During the 1930s, Picasso’s works such as his well-known Guernica, a unique depiction of the Spanish Civil War, reflected the violence of war time. The menacing minotaur became a central symbol of his art, replacing the harlequin of his earlier years.
Later Years: 1940-1973
During World War II, Picasso remained in Paris under German occupation, enduring Gestapo harassment while he continued to create art. Some of the time, he wrote poetry, completing more than 300 works between 1939 and 1959. He also completed two plays, „Desire Caught by the Tail,“ and „The Four Little Girls.“
After Paris was liberated in 1944, Picasso began a new relationship with the much younger art student Francoise Gilot. Together, they produced a son, Claude, in 1947, and a daughter, Paloma, in 1949. Their relationship was doomed like so many of Picasso’s previous ones, however, due to his continual infidelities and abuse.
He focused on sculpture during this era, participating in an international exhibition at the Philadelphia Museum of Art in 1949. He subsequently created a commissioned sculpture known as the Chicago Picasso, which he donated to the U. S. city.

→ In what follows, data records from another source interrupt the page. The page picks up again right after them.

(** C1 (the code departs from it): Start Camera stays on screen while a
    camera request is pending.  Clicked twice, it leaves a second request
    whose grant can arrive after a frame was captured; the camera is then
    on beside the captured image.  Once that image is classified
    positive, Capture replaces it with a new frame and leaves the gate
    set, and the name then spoken is written with the new frame, for
    which no classification was ever made. *)
Theorem overlapping_requests_log_an_unclassified_image :
  match Sample.run' Sample.capture_over_classified_image Sample.mount' with
  | Some s =>
      writes (world s)
      = [{| personName := "Bob"; image := Sample.frame2;
            loggedByUserId := "user-1" |}] /\
      capturedImage (cells s) = Some Sample.frame2 /\
      faceDetectedByAI (cells s) = true /\
      classified (world s) = [Sample.frame1] /\
      ~ In Sample.frame2 (classified (world s))
  | None => False
  end.
Proof.
  vm_compute. repeat split. intros [Heq|[]]. discriminate Heq.
Qed.

(** C9 (the code departs from it): with Start Camera clicked twice and
    the first request granted, stream 0 is held and live; the browser
    then opens stream 1 for the second request while stream 0 is still
    live, and nothing has stopped stream 0 first.  Stream 0 is stopped
    only afterwards, by the cleanup of the render that stores stream 1. *)
Theorem overlapping_requests_open_two_streams :
  match Sample.run' (Sample.two_requests ++ [MediaGranted]) Sample.mount' with
  | Some s =>
      stream (cells s) = Some 0 /\
      liveStreams (world s) = [0] /\
      cameraRequests (world s) = 1 /\
      liveStreams (world (snd (open_stream s))) = [1; 0] /\
      match Sample.step' MediaGranted s with
      | Some s' => stream (cells s') = Some 1 /\ liveStreams (world s') = [1]
      | None => False
      end
  | None => False
  end.
Proof. vm_compute. repeat split. Qed.

(** C4 (the code departs from it): in the plain run up to the write
    (camera, capture, positive classification, the name "Alice"), a
    failing write is reported and the image and the gate are kept, but
    [recognizedName] still holds "Alice": Say My Name is not rendered,
    the session is not in Ready-For-Name, and Retake is the only button
    on screen.  The two sibling paths clear the name: the recognizer's
    [onerror], after which Say My Name is back, and the write that
    succeeds. *)
Theorem failed_write_leaves_only_Retake :
  match Sample.step' (WriteFailed (Error "The store is offline"))
          (Sample.after Sample.to_logging) with
  | Some s =>
      writes (world (Sample.after Sample.to_logging))
      = [{| personName := "Alice"; image := Sample.frame1;
            loggedByUserId := "user-1" |}] /\
      message (cells s) = "Error logging attendance: The store is offline." /\
      capturedImage (cells s) = Some Sample.frame1 /\
      faceDetectedByAI (cells s) = true /\
      isProcessing (cells s) = false /\
      recognizedName (cells s) = "Alice" /\
      ReadyForName (cells s) = false /\
      shows_StartCamera (cells s) = false /\
      shows_Capture (cells s) = false /\
      shows_Process (cells s) = false /\
      shows_SayMyName (cells s) = false /\
      Retake_enabled (cells s) = true
  | None => False
  end /\
  match Sample.step' (SpeechError "no-speech")
          (Sample.after Sample.to_listening) with
  | Some s =>
      recognizedName (cells s) = "" /\ ReadyForName (cells s) = true
  | None => False
  end /\
  match Sample.step' WriteStored (Sample.after Sample.to_logging) with
  | Some s => recognizedName (cells s) = ""
  | None => False
  end.
Proof. vm_compute. repeat split. Qed.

In 1961, at the age of 79, the artist married his second and last wife, 27-year-old Jacqueline Roque. She proved to be one of his career’s greatest inspirations. Picasso produced more than 70 portraits of her during the final 17 years he was alive.

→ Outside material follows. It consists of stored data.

(** X10.  When the checklists opened in a session declare no negative timer,
    the remaining seconds are never negative, and whenever the timer is
    marked running there are seconds left, so the interval is installed:
    a running timer stuck at [0] is not a state of a session. *)
Theorem session_timer_value_sound (es : list Event)
    (Hdata : opensNonNegative es) :
  0 ≤ timerValue (run es initialScreen).1
  ∧ (timerRunning (run es initialScreen).1 = true →
     0 < timerValue (run es initialScreen).1)
  ∧ intervalInstalled (run es initialScreen).1
    = timerRunning (run es initialScreen).1.
Proof.
  assert (Hinv : timerValueSound (run es initialScreen).1).
  { apply run_timerValueSound; [exact Hdata|].
    split; [simpl; lia|]. split; discriminate. }
  destruct Hinv as (Hv & Hrun & _). split; [exact Hv|]. split; [exact Hrun|].
  unfold intervalInstalled.
  destruct (timerRunning (run es initialScreen).1); [|reflexivity].
  rewrite bool_decide_true by (apply Hrun; reflexivity). reflexivity.
Qed.

Lemma session_timer_value_sound_witness :
  0 ≤ timerValue (run [EvOpen sampleChecklist; EvPressTimer 1; EvTick; EvTick]
                      initialScreen).1
  ∧ 0 < timerValue (run [EvOpen sampleChecklist; EvPressTimer 1; EvTick; EvTick]
                        initialScreen).1.
Proof.
  assert (Hdata : opensNonNegative
            [EvOpen sampleChecklist; EvPressTimer 1; EvTick; EvTick]).
  { intros c Hc. apply elem_of_cons in Hc as [[= ->]|Hc].
    - intros step t Hstep Ht.
      apply elem_of_cons in Hstep as [->|Hstep]; [discriminate|].
      apply elem_of_cons in Hstep as [->|Hstep]; [|by apply elem_of_nil in Hstep].
      injection Ht as <-. lia.
    - repeat (apply elem_of_cons in Hc as [Hc|Hc]; [discriminate|]).
      by apply elem_of_nil in Hc. }
  destruct (session_timer_value_sound _ Hdata) as (Hv & Hrun & _).
  split; [exact Hv|]. apply Hrun. reflexivity.
Defined.

(** *** Starting again after the end *)

(** X11.  For a step that declares [d > 0] seconds, [d] no more than
    [exactBound]: once its countdown has
    run to the end ([d] ticks after the start), the state shows [0] on the
    stopped timer of that step, and the play button then starts the whole
    declared duration again, giving the state of the first start. *)
Theorem timer_restarts_after_completion (step : ChecklistStep) (d : Z) (s : Screen)
    (Hdecl : timer_seconds step = Some d) (Hpos : 0 < d)
    (Hmax : d ≤ exactBound) :
  (ownsTimer (order step) s = false →
   pressTimer step s = startTimer (order step) d s)
  ∧ ticks (Z.to_nat d) (startTimer (order step) d s)
    = (mkScreen (selectedChecklist s) (completedSteps s) (Some (order step)) 0 false,
       [timerCompleteAlert])
  ∧ pressTimer step
      (mkScreen (selectedChecklist s) (completedSteps s) (Some (order step)) 0 false)
    = startTimer (order step) d s.
Proof.
  assert (Hshown : timerSectionShown step = true).
  { unfold timerSectionShown. rewrite Hdecl.
    apply negb_true_iff, bool_decide_eq_false. lia. }
  split; [|split].
  - intros Hown. unfold pressTimer, declaredSeconds.
    rewrite Hshown, Hown, Hdecl. reflexivity.
  - rewrite ticks_expire by (simpl; done || lia). reflexivity.
  - unfold pressTimer, ownsTimer, resumeSeconds, declaredSeconds.
    rewrite Hshown, Hdecl. simpl.
    rewrite bool_decide_true by done. reflexivity.
Qed.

As his life neared its end, the artist experienced a flurry of creativity. The resulting artworks were a mixture of his previous styles and included colorful paintings and copper etchings. Art experts later recognized the beginnings of Neo-Expressionism in Picasso’s final works.
Pablo Picasso died on 8 April 1973 in Mougins, France, from pulmonary edema and a heart attack, the morning after he and his wife Jacqueline entertained friends for dinner. He was interred at the Château of Vauvenargues near Aix-en-Provence, a property he had acquired in 1958 and occupied with Jacqueline between 1959 and 1962. Jacqueline prevented his children Claude and Paloma from attending the funeral.[68] Devastated and lonely after the death of Picasso, Jacqueline killed herself by gunshot in 1986 when she was 59 years old.[69]